Googles mobiles Betriebssystem Android bringt in der Version 4 und höher (Ice Cream Sandwich, Jelly Beans, etc. pp.) endlich nicht nur im Stock Kernel ein ‚tun‘ Modul mit, sondern auch für Apps die Möglichkeit, ein VPN aufzubauen. Waren in früheren Versionen noch gewaltige Querelen nötig, um um die schwachbrüstige IPSEC Implementierung ein funktionierendes VPN Setup herumzubauen, kann man nun getrost was Vernünftiges verwenden, was nicht nur zuverlässiger funktioniert, sondern auch noch deutlich einfacher einzurichten ist und dabei keinen Streß mit NAT und co. macht. Die Rede ist von OpenVPN, welches ich schon seit Jahren für VPN einsetze – derzeit auf meinem pfsense als Server. pfsense erwähne ich nur, weil ich es momentan sehr zufrieden verwende, das ist für das Gelingen einer OpenVPN Verbindung mit dem Mobilgerät aber keinesfalls ein Muss, ein nacktes Linux, *BSD oder gar Windows mit dem OpenVPN Server erfüllt seinen Zweck genauso gut.

Ich gehe in diesem Artikel davon aus, dass das serverseitige Setup bereits läuft und konfiguriert ist und – je nach Sicherheitsbedürfnis – ein Clientzertifikat und/oder Benutzer/Passwort eingerichtet wurde. Anderenfalls, ist das OpenVPN 2.0 Howto wärmstens zu empfehlen.

Ich benutze OpenVPN for Android von Arne Schwabe als Client auf dem Androiden, da dieses eine brauchbare GUI aufweist (und damit meine ich auch die Möglichkeit, sich zur Fehlerdiagnose, den reinen Log anschauen zu können) und auf unmodifizierten Geräten (nicht einmal root-Zugriff wird benötigt!) funktioniert.

OpenVPN kann sowohl Config und Zertifikate in einzelnen Dateien, als auch ein Configfile mit den Zertifikaten inline eingebettet verwende. Für welchen Weg man sich entscheidet ist dabei egal und bleibt der eigenen Präferenz überlassen – ‚OpenVPN for Android‘ kann beides verwenden.

Zuerst müssen alle benötigten Dateien auf das Telefon gebracht werden. Dabei ist es egal, wie das passiert. Man kann die Zertifikate via Herausnehmbarer SD-Karte, über USB-Verbindung zum PC, Bluetooth usw. auf das Gerät kopieren.
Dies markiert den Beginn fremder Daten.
Variable py_int : string -> option Z.
Variable stat_line : Path -> result string.

Lemma show_files_raises (resume_files : list Path) :
  forall i e,
    fst (show_files stat_line i resume_files) = Some e ->
    exists file, In file resume_files /\ stat_line file = Raise e.
Proof.
  induction resume_files as [|file rest IH]; intros i e; cbn [show_files fst];
    [discriminate|].
  destruct (stat_line file) as [line|e'] eqn:Hstat; cbn [fst].
  - intros H. destruct (IH _ _ H) as (f & Hin & Hf).
    exists f. split; [now right | exact Hf].
  - intros H. injection H as <-. exists file. split; [now left | exact Hstat].
Qed.

Lemma ask_choice_answer (resume_files : list Path) (stdin : list string) :
  match fst (ask_choice py_int resume_files stdin) with
  | Answered (Some file) unread =>
      exists skipped line number,
        stdin = (skipped ++ line :: unread)%list
        /\ py_int (PyStr.strip line) = Some number
        /\ (1 <= number <= Z.of_nat (length resume_files))%Z
        /\ nth_error resume_files (Z.to_nat (number - 1)) = Some file
  | Answered None _ => False
  | EOFError => True
  | Raised _ => False
  end.
Proof.
  induction stdin as [|line stdin IH]; cbn [ask_choice fst]; [exact I|].
  assert (Hagain :
    match fst (ask_choice py_int resume_files stdin) with
    | Answered (Some file) unread =>
        exists skipped line0 number,
          (line :: stdin) = (skipped ++ line0 :: unread)%list
          /\ py_int (PyStr.strip line0) = Some number
          /\ (1 <= number <= Z.of_nat (length resume_files))%Z
          /\ nth_error resume_files (Z.to_nat (number - 1)) = Some file
    | Answered None _ => False
    | EOFError => True
    | Raised _ => False
    end).
  { destruct (fst (ask_choice py_int resume_files stdin)) as [[file|] unread| |e];
      try exact IH.
    destruct IH as (skipped & line0 & number & -> & H).
    now exists (line :: skipped), line0, number. }
  destruct (String.eqb (PyStr.strip line) ""); [now rewrite fst_again|].
  destruct (py_int (PyStr.strip line)) as [number|] eqn:Hint; [|now rewrite fst_again].
  destruct ((0 <=? number - 1)%Z && (number - 1 <? Z.of_nat (length resume_files))%Z)
    eqn:Hrange; [|now rewrite fst_again].
  apply andb_true_iff in Hrange as [Hlow Hhigh].
  apply Z.leb_le in Hlow. apply Z.ltb_lt in Hhigh.
  destruct (nth_error resume_files (Z.to_nat (number - 1))) as [file|] eqn:Hnth;
    cbn [fst].
  - exists [], line, number. repeat split; try assumption; lia.
  - apply nth_error_None in Hnth. lia.
Qed.

(** X27. [select_resume_file] hands back a file of the list it was
    given, or nothing when the list is empty.  With two files or more
    the file is the one at the position typed, counted from 1, and the
    number typed lies between 1 and the number of files: 0 and negative
    numbers select nothing, and no [IndexError] can arise.  The only
    exception besides [EOFError] is the one of a failing
    [file.stat()]. *)
Theorem select_resume_file_picks_from_list (resume_files : list Path)
  (stdin : list string) :
  match fst (select_resume_file py_int stat_line resume_files stdin) with
  | Answered None _ => resume_files = []
  | Answered (Some file) unread =>
      In file resume_files
      /\ (2 <= length resume_files ->
          exists skipped line number,
            stdin = (skipped ++ line :: unread)%list
            /\ py_int (PyStr.strip line) = Some number
            /\ (1 <= number <= Z.of_nat (length resume_files))%Z
            /\ nth_error resume_files (Z.to_nat (number - 1)) = Some file)
  | EOFError => 2 <= length resume_files
  | Raised e => exists file, In file resume_files /\ stat_line file = Raise e
  end.
Proof.
  destruct resume_files as [|first [|second rest]].
  - reflexivity.
  - cbn [select_resume_file fst]. split; [now left|]. cbn [length]. lia.
  - cbn [select_resume_file]. set (files := first :: second :: rest).
    destruct (show_files stat_line 1 files) as [[e|] shown] eqn:Hshow.
    + cbn [fst]. apply (show_files_raises files 1 e). now rewrite Hshow.
    + rewrite fst_again. pose proof (ask_choice_answer files stdin) as Hask.
      destruct (fst (ask_choice py_int files stdin)) as [[file|] unread| |e'].
      * split; [|intros _; exact Hask].
        destruct Hask as (_ & _ & number & _ & _ & _ & Hnth).
        now apply nth_error_In in Hnth.
      * elim Hask.
      * subst files. cbn [length]. lia.
      * elim Hask.
Qed.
Um sich nerviges Klicken und Tippen am Gerät zu ersparen, kann man neben Zertifikaten auch die Config Datei für den Client mit auf das Gerät kopieren, dieses kann dann importiert werden. Dazu benutzt man in der „VPN Liste“ das Ordner-Icon. Dabei werden referenzierte Zertifikatsdateien (Achtung: Relative Pfade verwenden!) als auch Eingebettete erkannt und übernommen. Unbekannte Direktiven werden auch ausgewertet und unter Advanced -> Eigene Optionen eingetragen. pfsense hat die Optionen

1
passtos

und 

1
resolv-retry infinite

exportiert, die nicht verstanden werden. Diese kann man dort wieder löschen, oder man deaktiviert „Eigene Optionen“ via Checkbox darüber, sonst schlägt der erste Verbindungsversuch fehl.
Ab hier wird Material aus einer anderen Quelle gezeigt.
(** X12. "Clear All Filters" leaves the empty filter object and an
    empty search box, and resets the page to 1.  Then no filter is
    active (no badge, no chip, the button itself disabled), the summary
    request carries no parameter, and the listing request carries page 1
    and the current page size only. *)
Theorem clear_all_filters_clears_everything :
  forall (st : UI.App),
    let st' := UI.exec (App.handle App.ClearAllFilters) st in
    let f' := UI.filters (UI.dashboard st') in
    f' = Obj.empty
    /\ UI.searchValue (UI.poiFilters st') = js ""
    /\ UI.page (UI.dashboard st') = Int 1
    /\ UI.rowsPerPage (UI.dashboard st') = UI.rowsPerPage (UI.dashboard st)
    /\ POIFilters.getActiveFiltersCount f' = 0
    /\ POIFilters.showsActiveFilters f' = false
    /\ POIFilters.clearAllDisabled f' = true
    /\ POIFilters.activeFilterChips f' = []
    /\ (forall k, POIFilters.selectValue f' k = VString (js ""))
    /\ POIFilters.statusValue f' = js ""
    /\ UI.sent Dashboard.loadSummaryStats st' = [js "/api/v1/pois/summary?"]
    /\ UI.sent Dashboard.loadPOIData st'
       = [js "/api/v1/pois?page=1&limit="
          ++ number_toString (UI.rowsPerPage (UI.dashboard st))].
Proof.
  intros st st' f'.
  repeat (split; [reflexivity | ]).
  split.
  - subst st'. rewrite loadSummaryStats_sent. reflexivity.
  - subst st'. rewrite loadPOIData_sent.
    change (UI.page (UI.dashboard
              (UI.exec (App.handle App.ClearAllFilters) st))) with (Int 1).
    change (UI.filters (UI.dashboard
              (UI.exec (App.handle App.ClearAllFilters) st)))
      with (@Obj.empty Filters.key).
    change (UI.rowsPerPage (UI.dashboard
              (UI.exec (App.handle App.ClearAllFilters) st)))
      with (UI.rowsPerPage (UI.dashboard st)).
    rewrite getPOIs_url_eq.
    cbn [filter flat_map]. rewrite app_nil_r.
    change (number_toString (Int 1)) with (js "1").
    rewrite !app_assoc. reflexivity.
Qed.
Selbstverständlich kann man alle Optionen, die in der Config stehen, auch selbst über die GUI setzen und die Zertifikatsdateien im Dateisystem auswählen.

Ist alles eingestellt, kann die Verbindung durch „Antippen“ des Eintrags in der VPN-Liste gestartet werden. Man bekommt den Log gezeigt, an dessen Ende nun bald „Initialization Sequence Completed“ stehen sollte, anderenfalls hat man hier einen Anhaltspunkt darauf, was schief gelaufen sein könnte. Ist die Verbindung hergestellt, wird dies mit einem Schlüsselsymbol in der Statuszeile des Telefons angezeigt, im Benachrichtigungsbereich kann man sich dann auch Infos zur Verbindung ansehen und diese trennen.
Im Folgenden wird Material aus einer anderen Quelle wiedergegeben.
(** Modelled from the spec: [Board.set_piece] of
    [chessington/engine/board.py].  Places a piece, overwriting any
    occupant. *)
Definition set_piece (square : Square) (piece : Piece) : M unit :=
  λ b, (<[square := piece]> b, Ok tt).

(** Modelled from the spec: [Board.find_piece] of
    [chessington/engine/board.py].  The reverse lookup by piece identity over
    the 8x8 grid; it fails with a [PieceNotFoundError] unless the piece is
    present exactly once. *)
Definition find_piece (piece : Piece) : M Square :=
  λ b, match filter (λ s, b !! s = Some piece) all_squares with
       | [s] => (b, Ok s)
       | _ => (b, Raise PieceNotFoundError)
       end.

(** Modelled from the spec: [Board.move_piece] of
    [chessington/engine/board.py].  Relocates whatever occupies
    [from_square] to [to_square], clearing [from_square] and overwriting
    [to_square]. *)
Definition move_piece (from_square to_square : Square) : M unit :=
  λ b, (partial_alter (λ _, b !! from_square) to_square (delete from_square b), Ok tt).

(** ** The pieces *)

(** [Piece.move_to]. *)
Definition move_to (self : Piece) (new_square : Square) : M unit :=
  let* current_square := find_piece self in
  move_piece current_square new_square.

(** [Pawn.get_available_moves]. *)
Definition Pawn_get_available_moves (self : Piece) : M (list Square) :=
  let* current_square := find_piece self in
  let moves := [] in
  let '(direction, starting_row) :=
    if decide (player self = WHITE) then (1, 1) else (-1, 6) in
  let* one_forward := lift (Square_at (row current_square + direction) (col current_square)) in
  let* at_one := get_piece one_forward in
  match at_one with
  | None =>
      let moves := moves ++ [one_forward] in
      if decide (row current_square = starting_row) then
        let* two_forward := lift (Square_at (row current_square + 2 * direction) (col current_square)) in
        let* at_two := get_piece two_forward in
        match at_two with
        | None => ret (moves ++ [two_forward])
        | Some _ => ret moves
        end
      else ret moves
  | Some _ => ret moves
  end.

(** The body of the [for dr, dc in ...] loop of [Knight] and [King]: one
    hop, kept when it stays on the board and the target is empty or holds an
    opponent. *)
Definition hop (self : Piece) (current_square : Square) (d : Z * Z)
    (moves : list Square) : M (list Square) :=
  let '(dr, dc) := d in
  let new_row := row current_square + dr in
  let new_col := col current_square + dc in
  if in_range new_row new_col then
    let* target_square := lift (Square_at new_row new_col) in
    let* piece_at_target := get_piece target_square in
    match piece_at_target with
    | None => ret (moves ++ [target_square])
    | Some q =>
        if decide (player q ≠ player self) then ret (moves ++ [target_square])
        else ret moves
    end
  else ret moves.

Definition jumps : list (Z * Z) :=
  [(-2, -1); (-2, 1); (-1, -2); (-1, 2); (1, -2); (1, 2); (2, -1); (2, 1)].

Definition King_directions : list (Z * Z) :=
  [(-1, -1); (-1, 0); (-1, 1); (0, -1); (0, 1); (1, -1); (1, 0); (1, 1)].

(** [Knight.get_available_moves]. *)
Definition Knight_get_available_moves (self : Piece) : M (list Square) :=
  let* current_square := find_piece self in
  for_each jumps (hop self current_square) [].

(** [King.get_available_moves]. *)
Definition King_get_available_moves (self : Piece) : M (list Square) :=
  let* current_square := find_piece self in
  for_each King_directions (hop self current_square) [].

(** The [while True] loop of [Bishop], [Rook] and [Queen]: [new_row] and
    [new_col] are the loop variables, [moves] the list built so far. *)
Fixpoint walk (fuel : nat) (self : Piece) (dr dc : Z) (new_row new_col : Z)
    (moves : list Square) : M (list Square) :=
  match fuel with
  | O => lift OutOfFuel
  | S fuel' =>
      let new_row := new_row + dr in
      let new_col := new_col + dc in
      if negb (in_range new_row new_col) then ret moves
      else
        let* target_square := lift (Square_at new_row new_col) in
        let* piece_at_target := get_piece target_square in
        match piece_at_target with
        | None => walk fuel' self dr dc new_row new_col (moves ++ [target_square])
        | Some q =>
            if decide (player q ≠ player self) then ret (moves ++ [target_square])
            else ret moves
        end
  end.

(** The body of the [for dr, dc in directions] loop of the sliding pieces. *)
Definition slide (fuel : nat) (self : Piece) (current_square : Square) (d : Z * Z)
    (moves : list Square) : M (list Square) :=
  let '(dr, dc) := d in
  walk fuel self dr dc (row current_square) (col current_square) moves.

Definition Bishop_directions : list (Z * Z) :=
  [(-1, -1); (-1, 1); (1, -1); (1, 1)].

Definition Rook_directions : list (Z * Z) :=
  [(-1, 0); (1, 0); (0, -1); (0, 1)].

Definition Queen_directions : list (Z * Z) :=
  [(-1, 0); (1, 0); (0, -1); (0, 1); (-1, -1); (-1, 1); (1, -1); (1, 1)].

(** [Bishop.get_available_moves]. *)
Definition Bishop_get_available_moves (fuel : nat) (self : Piece) : M (list Square) :=
  let* current_square := find_piece self in
  for_each Bishop_directions (slide fuel self current_square) [].

(** [Queen.get_available_moves]. *)
Definition Queen_get_available_moves (fuel : nat) (self : Piece) : M (list Square) :=
  let* current_square := find_piece self in
  for_each Queen_directions (slide fuel self current_square) [].

(** [Rook.get_available_moves]. *)
Definition Rook_get_available_moves (fuel : nat) (self : Piece) : M (list Square) :=
  let* current_square := find_piece self in
  for_each Rook_directions (slide fuel self current_square) [].

(** Dynamic dispatch of [piece.get_available_moves(board)] on the class of
    the piece.  [fuel] bounds the iterations of each [while True] loop. *)
Definition get_available_moves (fuel : nat) (self : Piece) : M (list Square) :=
  match kind self with
  | Pawn => Pawn_get_available_moves self
  | Knight => Knight_get_available_moves self
  | Bishop => Bishop_get_available_moves fuel self
  | Rook => Rook_get_available_moves fuel self
  | Queen => Queen_get_available_moves fuel self
  | King => King_get_available_moves self
  end.

(** ** Auxiliary notions used in the statements *)

(** The square reached from [s] after [k] steps along [d]. *)
Definition shift (s : Square) (d : Z * Z) (k : Z) : Square :=
  mkSquare (row s + k * d.1) (col s + k * d.2).

(** The square one hop [d] away from [s]. *)
Definition offset (s : Square) (d : Z * Z) : Square :=
  mkSquare (row s + d.1) (col s + d.2).

(** A piece of player [pl] may land on [t]: the square is unoccupied, or its
    occupant belongs to the other player. *)
Definition can_land (b : Board) (pl : Player) (t : Square) : Prop :=
  match b !! t with
  | None => True
  | Some q => player q ≠ pl
  end.

#[global] Instance can_land_dec b pl t : Decision (can_land b pl t).
Proof. unfold can_land. destruct (b !! t); apply _. Defined.

#[global] Instance on_board_dec s : Decision (on_board s).
Proof. unfold on_board. apply _. Defined.

(** The direction sets and offset sets, by class. *)
Definition directions_of (k : Kind) : list (Z * Z) :=
  match k with
  | Bishop => Bishop_directions
  | Rook => Rook_directions
  | Queen => Queen_directions
  | Knight => jumps
  | King => King_directions
  | Pawn => []
  end.

Definition sliding (k : Kind) : Prop := k = Bishop ∨ k = Rook ∨ k = Queen.
Definition stepping (k : Kind) : Prop := k = Knight ∨ k = King.

(** The forward direction and the nominal starting row of a pawn. *)
Definition pawn_direction (pl : Player) : Z :=
  match pl with WHITE => 1 | BLACK => -1 end.

Definition pawn_starting_row (pl : Player) : Z :=
  match pl with WHITE => 1 | BLACK => 6 end.

(** [located b piece s]: the piece occupies square [s] of the grid and no
    other square of it. *)
Definition located (b : Board) (piece : Piece) (s : Square) : Prop :=
  on_board s ∧ b !! s = Some piece ∧
  ∀ t, on_board t → b !! t = Some piece → t = s.

(** [absent b piece]: no square of the grid holds the piece. *)
Definition absent (b : Board) (piece : Piece) : Prop :=
  ∀ t, on_board t → b !! t ≠ Some piece.

(** [ray_stops_at b pl s d n]: a piece of player [pl] walking from [s] along
    [d] emits exactly the first [n] squares of the line.  The squares 1..n
    are on the board, the squares before the [n]-th are unoccupied, the
    [n]-th is unoccupied or held by the opponent, and the walk ends there:
    the next square is off the board, or the [n]-th square is occupied (a
    capture), or the next square is held by a piece of the same player. *)
Definition ray_stops_at (b : Board) (pl : Player) (s : Square) (d : Z * Z) (n : Z) : Prop :=
  0 ≤ n
  ∧ (∀ k, 1 ≤ k ≤ n → on_board (shift s d k))
  ∧ (∀ k, 1 ≤ k < n → b !! shift s d k = None)
  ∧ (0 < n → can_land b pl (shift s d n))
  ∧ (¬ on_board (shift s d (n + 1))
     ∨ (0 < n ∧ is_Some (b !! shift s d n))
     ∨ (∃ q, b !! shift s d (n + 1) = Some q ∧ player q = pl)).

(** [ray_of b pl s d ray]: [ray] lists, nearest first, the squares that the
    walk from [s] along [d] emits. *)
Definition ray_of (b : Board) (pl : Player) (s : Square) (d : Z * Z)
    (ray : list Square) : Prop :=
  ∃ n, ray = shift s d <$> seqZ 1 n ∧ ray_stops_at b pl s d n.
Zuletzt noch der Hinweis, dass man sowohl in der Clientconfig auf dem Android, als via serverseitiger Push-Option einstellen kann, ob der gesamte Traffic durch den VPN-Tunnel geleitet werden soll (default gateway). Der gepushte DNS Server wird per default auch verwendet, was praktisch ist, wenn man Hostnamen überschreiben oder eigene, lokale TLDs zur internen Namensauflösung verwenden möchte.